What does history mean to you? Dusty tweed in ivory towers, perhaps, or a man of a certain age, with a slightly funny voice, being both caustic and informative on television? Does it mean tramping around a site of historical interest on a wet afternoon? Or, at best, a weighty tome read by an open fire.

Today's schoolchildren do not leap at the chance to study history - in fact, it's no longer even a core subject. The Conservative education spokesman, Michael Gove, says that history has been dying out in Britain's schools in the last decade - and it's true that the percentage of pupils taking GCSEs in the subject has fallen. But that might be about to change because history is becoming cool and the fightback is being spearheaded by a group of young, fashionable writers.
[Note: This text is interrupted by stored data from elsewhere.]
(** The cable of the example catalog. *)
Lemma listed_product_can_be_read_witness :
  exists found,
    sent (get_product Examples.catalog Map.empty "prod-002")
    = mkResponse 200 (ProductData found)
    /\ Product.id found = "prod-002".
Proof.
  destruct (listed_product_can_be_read Examples.catalog Map.empty
              (Product.mk "prod-002" "Cable" 2.5 []) (or_intror (or_introl eq_refl)))
    as (found & Hs & Hid & _).
  exists found. split; [exact Hs | exact Hid].
Defined.

(** X13. The [success] field and the status code agree, and a failure
    changes nothing: an answer with [success: false] has status 400, 404
    or 500, leaves the store as it was and fetched nothing; an answer with
    [success: true] has status 200 or 201; the only answer without the
    field is the health check's, with status 200. *)
Theorem success_matches_status {engine : Engine} (products : list Product.t)
    (OMS_URL : string) (orders : Map.t Order.t) (req : request) :
  let out := handle products OMS_URL orders req in
  match success (json (sent out)) with
  | Some false =>
      (statusCode (sent out) = 400 \/ statusCode (sent out) = 404
       \/ statusCode (sent out) = 500)
      /\ stored out = orders
      /\ fetched out = []
  | Some true => statusCode (sent out) = 200 \/ statusCode (sent out) = 201
  | None => statusCode (sent out) = 200 /\ exists now, req = GetHealth now
  end.
Proof.
  intros out. subst out.
  destruct req as [now| |id|body uuid t1 t2|id oms|]; simpl; eauto.
  - unfold get_product. destruct (find _ products); simpl; auto.
  - destruct (create_order_cases products orders body uuid t1 t2)
      as [-> | [[msg ->] | (_ & _ & t & lines & _ & ->)]]; simpl; auto.
  - unfold get_order. destruct (Map.get orders id); simpl; auto.
Qed.
(** * hrut journaling client: scope resolution, prompt selection, overview

    A shallow embedding of the TypeScript client (the two revisions of
    [main.ts] found in the repository) together with the parts of the
    JavaScript [Date] object and of the date-fns library that the client
    calls.  Dates are local time values in milliseconds, exactly as the
    ECMAScript specification computes with them; the time zone of the
    browser is a parameter wherever the client reads [getTime()]. *)

From Stdlib Require Import ZArith List String Ascii Bool Lia.
From Stdlib Require Import QArith Qround DecimalString.
From Stdlib Require Import Sorting.Sorted Sorting.Permutation.
Import ListNotations.
Open Scope Z_scope.

(** Linear arithmetic with division and remainder by constants. *)
Ltac zdiv := Z.div_mod_to_equations; lia.

(* ================================================================== *)
(** * ECMAScript date arithmetic (ECMA-262, "Time Values and Time Range") *)
(* ================================================================== *)

Module ES.

Definition msPerDay : Z := 86400000.
Definition msPerHour : Z := 3600000.
Definition msPerMinute : Z := 60000.
Definition msPerSecond : Z := 1000.

Definition Day (t : Z) : Z := t / msPerDay.
Definition TimeWithinDay (t : Z) : Z := t mod msPerDay.

Definition DaysInYear (y : Z) : Z :=
  if negb (y mod 4 =? 0) then 365
  else if negb (y mod 100 =? 0) then 366
  else if negb (y mod 400 =? 0) then 365
  else 366.

Definition DayFromYear (y : Z) : Z :=
  365 * (y - 1970) + (y - 1969) / 4 - (y - 1901) / 100 + (y - 1601) / 400.

(** [YearFromTime(t)] is "the largest integer y such that
    TimeFromYear(y) <= t".  It is computed here from the mean length of
    a Gregorian year and corrected by at most one year either way;
    [YearFromDay_spec] and [YearFromDay_unique] show that this is the
    year the specification defines. *)
Definition YearFromDay (n : Z) : Z :=
  let y := 1970 + (400 * n) / 146097 in
  if n <? DayFromYear y then y - 1
  else if DayFromYear (y + 1) <=? n then y + 1
  else y.

Definition YearFromTime (t : Z) : Z := YearFromDay (Day t).

Definition InLeapYear (t : Z) : Z :=
  if DaysInYear (YearFromTime t) =? 366 then 1 else 0.

Definition DayWithinYear (t : Z) : Z := Day t - DayFromYear (YearFromTime t).

(** Number of the first day of month [m] (0..11) within a year; [leap]
    is 1 in a leap year and 0 otherwise.  Month 12 is the year's end. *)
Definition monthStart (m leap : Z) : Z :=
  match m with
  | 0 => 0
  | 1 => 31
  | 2 => 59 + leap
  | 3 => 90 + leap
  | 4 => 120 + leap
  | 5 => 151 + leap
  | 6 => 181 + leap
  | 7 => 212 + leap
  | 8 => 243 + leap
  | 9 => 273 + leap
  | 10 => 304 + leap
  | 11 => 334 + leap
  | _ => 365 + leap
  end.

Definition monthOfDayInYear (k leap : Z) : Z :=
  if k <? 31 then 0
  else if k <? 59 + leap then 1
  else if k <? 90 + leap then 2
  else if k <? 120 + leap then 3
  else if k <? 151 + leap then 4
  else if k <? 181 + leap then 5
  else if k <? 212 + leap then 6
  else if k <? 243 + leap then 7
  else if k <? 273 + leap then 8
  else if k <? 304 + leap then 9
  else if k <? 334 + leap then 10
  else 11.

Definition MonthFromTime (t : Z) : Z :=
  monthOfDayInYear (DayWithinYear t) (InLeapYear t).

Definition DateFromTime (t : Z) : Z :=
  DayWithinYear t - monthStart (MonthFromTime t) (InLeapYear t) + 1.

(** 0 = Sunday, 1 = Monday, ..., 6 = Saturday. *)
Definition WeekDay (t : Z) : Z := (Day t + 4) mod 7.

Definition MakeTime (h m s ms : Z) : Z :=
  h * msPerHour + m * msPerMinute + s * msPerSecond + ms.

(** [MakeDay]: the day number of the first of month [m mod 12] of year
    [y + floor(m/12)], plus [dt - 1]. *)
Definition MakeDay (y m dt : Z) : Z :=
  let ym := y + m / 12 in
  let mn := m mod 12 in
  DayFromYear ym
  + monthStart mn (if DaysInYear ym =? 366 then 1 else 0)
  + dt - 1.

Definition MakeDate (day time : Z) : Z := day * msPerDay + time.

(** ** Methods of [Date], on the local time value *)

Definition getFullYear (t : Z) : Z := YearFromTime t.
Definition getMonth (t : Z) : Z := MonthFromTime t.
Definition getDate (t : Z) : Z := DateFromTime t.
Definition getDay (t : Z) : Z := WeekDay t.

(** The setters compute on the local clock reading.  Where a change
    of the zone offset skips the reading asked for (a midnight that
    daylight saving skips), the browser moves on to a reading that
    exists; the value here is the reading asked for.  The statements
    below are therefore about calendar days, order and containment, not
    about the length of a day on the clock. *)
Definition setDate (t dt : Z) : Z :=
  MakeDate (MakeDay (YearFromTime t) (MonthFromTime t) dt) (TimeWithinDay t).

Definition setHours (t h m s ms : Z) : Z :=
  MakeDate (Day t) (MakeTime h m s ms).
They have been an actor, an artist and a TV presenter, are aged between 25 and 35 and they all have book contracts. One wrote his account of the year 1381 in a corner of the trendy London members' club, Soho House, during leave from his day job at a men's magazine. And rather than being looked down upon by the old guard, they are highly regarded by the academic establishment: David Starkey is considered a mentor by two of them; Simon Sebag Montefiore by others.

"They have brilliant new ideas, excellent writing and they're exceptionally clever," says Georgina Capel of the literary agency Capel & Land, who represents established historians Sebag-Montefiore and Tristram Hunt, and who counts four of the new crop among her clients. Her only worry is that they might be "too pretty" to be taken seriously. "They'll just have to prove what formidable minds they have."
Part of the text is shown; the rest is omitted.